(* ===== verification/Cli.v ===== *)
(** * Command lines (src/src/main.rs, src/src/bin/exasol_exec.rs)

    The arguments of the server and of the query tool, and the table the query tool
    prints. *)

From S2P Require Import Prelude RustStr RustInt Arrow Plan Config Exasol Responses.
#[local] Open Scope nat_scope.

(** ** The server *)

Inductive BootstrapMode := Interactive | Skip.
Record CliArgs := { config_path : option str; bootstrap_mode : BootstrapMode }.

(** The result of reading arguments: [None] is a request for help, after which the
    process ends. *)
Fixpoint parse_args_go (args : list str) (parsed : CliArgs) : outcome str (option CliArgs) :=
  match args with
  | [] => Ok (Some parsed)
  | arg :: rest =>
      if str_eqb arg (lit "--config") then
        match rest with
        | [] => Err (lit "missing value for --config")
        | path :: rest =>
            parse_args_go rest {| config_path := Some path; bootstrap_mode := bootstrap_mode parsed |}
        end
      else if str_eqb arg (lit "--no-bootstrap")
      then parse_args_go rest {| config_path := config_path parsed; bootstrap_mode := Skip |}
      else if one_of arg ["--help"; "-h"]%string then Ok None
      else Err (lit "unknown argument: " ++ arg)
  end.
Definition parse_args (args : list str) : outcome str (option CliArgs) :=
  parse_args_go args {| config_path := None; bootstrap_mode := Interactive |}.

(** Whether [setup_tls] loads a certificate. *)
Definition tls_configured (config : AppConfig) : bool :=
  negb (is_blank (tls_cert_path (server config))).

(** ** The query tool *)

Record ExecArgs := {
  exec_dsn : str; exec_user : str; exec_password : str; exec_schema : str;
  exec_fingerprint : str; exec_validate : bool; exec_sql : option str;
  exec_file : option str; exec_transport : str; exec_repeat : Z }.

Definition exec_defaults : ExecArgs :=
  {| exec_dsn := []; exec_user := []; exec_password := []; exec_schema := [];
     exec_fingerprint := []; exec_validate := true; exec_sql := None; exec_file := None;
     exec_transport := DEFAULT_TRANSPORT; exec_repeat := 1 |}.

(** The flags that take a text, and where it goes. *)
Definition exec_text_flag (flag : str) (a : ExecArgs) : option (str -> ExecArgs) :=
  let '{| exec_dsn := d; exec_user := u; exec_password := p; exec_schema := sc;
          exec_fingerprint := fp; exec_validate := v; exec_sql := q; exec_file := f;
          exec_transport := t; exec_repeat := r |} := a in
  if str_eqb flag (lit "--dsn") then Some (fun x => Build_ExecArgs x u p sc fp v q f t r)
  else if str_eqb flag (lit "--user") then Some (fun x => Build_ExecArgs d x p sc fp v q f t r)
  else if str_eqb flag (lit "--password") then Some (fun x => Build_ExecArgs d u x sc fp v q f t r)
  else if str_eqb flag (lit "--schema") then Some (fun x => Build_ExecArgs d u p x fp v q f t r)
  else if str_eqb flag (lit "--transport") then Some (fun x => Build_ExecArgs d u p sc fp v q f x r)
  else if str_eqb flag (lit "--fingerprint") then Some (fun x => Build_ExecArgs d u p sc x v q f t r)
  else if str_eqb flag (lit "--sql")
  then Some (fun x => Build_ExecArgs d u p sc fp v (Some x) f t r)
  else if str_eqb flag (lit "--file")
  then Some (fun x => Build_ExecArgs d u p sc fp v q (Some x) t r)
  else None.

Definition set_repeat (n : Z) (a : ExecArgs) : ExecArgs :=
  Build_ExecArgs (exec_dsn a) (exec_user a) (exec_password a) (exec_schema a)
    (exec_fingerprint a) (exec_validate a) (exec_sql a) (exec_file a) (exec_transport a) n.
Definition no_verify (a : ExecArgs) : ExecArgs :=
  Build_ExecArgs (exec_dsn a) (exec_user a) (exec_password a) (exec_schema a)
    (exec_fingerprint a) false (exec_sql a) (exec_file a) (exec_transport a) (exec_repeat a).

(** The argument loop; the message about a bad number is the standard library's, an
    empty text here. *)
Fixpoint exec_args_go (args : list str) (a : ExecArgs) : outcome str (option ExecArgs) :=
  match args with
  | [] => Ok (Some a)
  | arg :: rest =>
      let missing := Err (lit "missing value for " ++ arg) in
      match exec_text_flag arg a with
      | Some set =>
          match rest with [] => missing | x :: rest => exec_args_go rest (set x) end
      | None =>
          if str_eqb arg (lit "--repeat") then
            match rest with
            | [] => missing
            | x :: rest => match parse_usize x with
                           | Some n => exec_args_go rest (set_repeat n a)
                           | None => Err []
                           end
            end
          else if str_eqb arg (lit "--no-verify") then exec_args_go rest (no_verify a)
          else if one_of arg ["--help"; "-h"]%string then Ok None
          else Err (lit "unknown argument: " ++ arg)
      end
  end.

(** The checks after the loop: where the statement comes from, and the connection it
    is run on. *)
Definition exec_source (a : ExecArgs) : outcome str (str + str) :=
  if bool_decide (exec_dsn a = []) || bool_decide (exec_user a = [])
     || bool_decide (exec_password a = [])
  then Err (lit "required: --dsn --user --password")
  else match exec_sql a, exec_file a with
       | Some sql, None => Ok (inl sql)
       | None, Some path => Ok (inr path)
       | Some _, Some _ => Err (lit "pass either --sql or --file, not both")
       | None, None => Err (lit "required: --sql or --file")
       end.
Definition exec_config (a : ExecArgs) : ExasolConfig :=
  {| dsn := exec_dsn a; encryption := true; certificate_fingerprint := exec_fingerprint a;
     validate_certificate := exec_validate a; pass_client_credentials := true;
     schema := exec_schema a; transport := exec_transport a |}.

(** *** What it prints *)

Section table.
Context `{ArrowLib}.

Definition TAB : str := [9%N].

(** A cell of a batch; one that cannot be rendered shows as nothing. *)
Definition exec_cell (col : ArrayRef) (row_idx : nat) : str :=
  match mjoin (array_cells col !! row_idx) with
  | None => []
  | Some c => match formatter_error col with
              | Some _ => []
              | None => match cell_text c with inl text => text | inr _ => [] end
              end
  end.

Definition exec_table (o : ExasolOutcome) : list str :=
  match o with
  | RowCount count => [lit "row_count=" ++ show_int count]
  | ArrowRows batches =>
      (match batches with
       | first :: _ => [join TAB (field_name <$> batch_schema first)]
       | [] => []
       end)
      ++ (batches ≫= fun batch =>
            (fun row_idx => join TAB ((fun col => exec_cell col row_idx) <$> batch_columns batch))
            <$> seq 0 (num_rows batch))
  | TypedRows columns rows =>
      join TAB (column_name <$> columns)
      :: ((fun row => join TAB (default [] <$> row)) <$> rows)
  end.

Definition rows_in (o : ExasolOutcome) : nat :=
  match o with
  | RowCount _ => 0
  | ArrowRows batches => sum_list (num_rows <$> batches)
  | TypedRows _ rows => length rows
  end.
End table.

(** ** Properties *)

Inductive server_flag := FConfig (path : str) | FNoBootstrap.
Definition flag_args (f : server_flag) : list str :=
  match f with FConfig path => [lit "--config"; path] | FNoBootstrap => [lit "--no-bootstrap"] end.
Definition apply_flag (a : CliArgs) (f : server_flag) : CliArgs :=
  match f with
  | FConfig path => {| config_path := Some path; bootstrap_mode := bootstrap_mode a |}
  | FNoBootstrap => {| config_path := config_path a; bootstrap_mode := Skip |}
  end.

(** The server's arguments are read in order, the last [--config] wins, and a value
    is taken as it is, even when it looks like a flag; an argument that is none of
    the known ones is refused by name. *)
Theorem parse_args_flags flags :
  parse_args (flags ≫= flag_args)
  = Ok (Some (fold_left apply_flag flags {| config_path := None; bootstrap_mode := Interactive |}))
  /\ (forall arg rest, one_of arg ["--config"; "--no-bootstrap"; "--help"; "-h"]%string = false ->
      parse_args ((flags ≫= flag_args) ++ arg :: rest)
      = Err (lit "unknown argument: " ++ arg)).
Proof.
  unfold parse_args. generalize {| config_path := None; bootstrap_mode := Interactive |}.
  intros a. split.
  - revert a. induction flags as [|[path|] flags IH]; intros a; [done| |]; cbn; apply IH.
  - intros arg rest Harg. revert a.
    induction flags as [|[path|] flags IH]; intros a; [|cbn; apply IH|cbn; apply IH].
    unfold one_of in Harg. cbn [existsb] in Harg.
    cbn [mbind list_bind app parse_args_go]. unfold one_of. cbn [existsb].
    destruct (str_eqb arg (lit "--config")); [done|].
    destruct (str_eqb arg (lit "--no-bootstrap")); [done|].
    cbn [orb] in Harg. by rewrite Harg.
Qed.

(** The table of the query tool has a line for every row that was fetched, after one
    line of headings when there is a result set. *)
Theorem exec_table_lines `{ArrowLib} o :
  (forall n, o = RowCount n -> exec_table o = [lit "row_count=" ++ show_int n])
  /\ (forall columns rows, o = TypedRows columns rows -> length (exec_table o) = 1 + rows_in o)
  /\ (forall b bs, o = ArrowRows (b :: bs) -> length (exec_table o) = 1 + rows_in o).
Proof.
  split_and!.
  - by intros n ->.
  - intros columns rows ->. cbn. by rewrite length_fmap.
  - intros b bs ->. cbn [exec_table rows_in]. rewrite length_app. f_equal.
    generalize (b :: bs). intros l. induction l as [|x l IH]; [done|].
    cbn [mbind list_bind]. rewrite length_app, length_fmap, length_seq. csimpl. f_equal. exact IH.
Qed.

════════════════

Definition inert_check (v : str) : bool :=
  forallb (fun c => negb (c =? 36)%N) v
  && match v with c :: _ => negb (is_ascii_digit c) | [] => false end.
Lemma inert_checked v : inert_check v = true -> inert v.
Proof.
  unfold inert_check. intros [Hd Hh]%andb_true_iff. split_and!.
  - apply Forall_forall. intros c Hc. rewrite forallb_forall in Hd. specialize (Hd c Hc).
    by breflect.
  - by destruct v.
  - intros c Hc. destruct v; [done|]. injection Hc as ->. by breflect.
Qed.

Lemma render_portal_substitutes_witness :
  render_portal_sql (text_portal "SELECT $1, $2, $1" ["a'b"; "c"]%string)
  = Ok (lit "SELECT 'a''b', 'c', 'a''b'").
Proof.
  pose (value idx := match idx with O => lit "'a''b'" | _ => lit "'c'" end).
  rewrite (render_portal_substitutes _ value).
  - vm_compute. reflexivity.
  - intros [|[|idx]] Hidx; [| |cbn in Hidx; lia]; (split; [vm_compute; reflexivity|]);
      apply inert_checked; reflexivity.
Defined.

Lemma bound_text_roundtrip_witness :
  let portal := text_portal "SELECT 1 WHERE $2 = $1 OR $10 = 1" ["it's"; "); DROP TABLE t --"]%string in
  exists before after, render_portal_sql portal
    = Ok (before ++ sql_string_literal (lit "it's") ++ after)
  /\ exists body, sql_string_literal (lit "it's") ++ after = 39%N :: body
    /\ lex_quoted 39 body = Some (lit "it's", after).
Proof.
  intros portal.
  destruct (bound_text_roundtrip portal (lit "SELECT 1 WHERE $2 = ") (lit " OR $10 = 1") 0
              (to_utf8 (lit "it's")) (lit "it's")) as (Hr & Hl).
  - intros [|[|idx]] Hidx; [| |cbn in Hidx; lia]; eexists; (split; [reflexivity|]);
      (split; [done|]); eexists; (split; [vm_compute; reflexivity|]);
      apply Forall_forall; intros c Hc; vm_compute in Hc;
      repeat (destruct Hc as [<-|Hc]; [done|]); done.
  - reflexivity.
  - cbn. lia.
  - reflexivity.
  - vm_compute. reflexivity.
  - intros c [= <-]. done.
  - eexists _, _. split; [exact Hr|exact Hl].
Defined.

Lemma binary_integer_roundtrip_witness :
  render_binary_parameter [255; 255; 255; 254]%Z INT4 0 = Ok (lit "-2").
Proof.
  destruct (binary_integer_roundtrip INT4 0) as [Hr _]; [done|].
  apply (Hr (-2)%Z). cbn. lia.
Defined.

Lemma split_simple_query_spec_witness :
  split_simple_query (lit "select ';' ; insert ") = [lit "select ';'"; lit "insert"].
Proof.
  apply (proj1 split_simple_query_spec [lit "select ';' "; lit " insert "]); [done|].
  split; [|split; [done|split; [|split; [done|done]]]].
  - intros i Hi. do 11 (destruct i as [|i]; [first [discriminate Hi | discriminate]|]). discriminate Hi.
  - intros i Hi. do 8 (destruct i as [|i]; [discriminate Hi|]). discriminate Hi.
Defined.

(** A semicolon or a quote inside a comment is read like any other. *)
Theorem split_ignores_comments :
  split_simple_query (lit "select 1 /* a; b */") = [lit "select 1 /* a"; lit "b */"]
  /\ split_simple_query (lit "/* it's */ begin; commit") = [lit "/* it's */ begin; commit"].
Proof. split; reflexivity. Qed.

════════════════

Reproduce exactly, and with no other material, the lines between those holding "(** The table" and "- by intros n ->.", inclusive.

(** The table of the query tool has a line for every row that was fetched, after one
    line of headings when there is a result set. *)
Theorem exec_table_lines `{ArrowLib} o :
  (forall n, o = RowCount n -> exec_table o = [lit "row_count=" ++ show_int n])
  /\ (forall columns rows, o = TypedRows columns rows -> length (exec_table o) = 1 + rows_in o)
  /\ (forall b bs, o = ArrowRows (b :: bs) -> length (exec_table o) = 1 + rows_in o).
Proof.
  split_and!.
  - by intros n ->.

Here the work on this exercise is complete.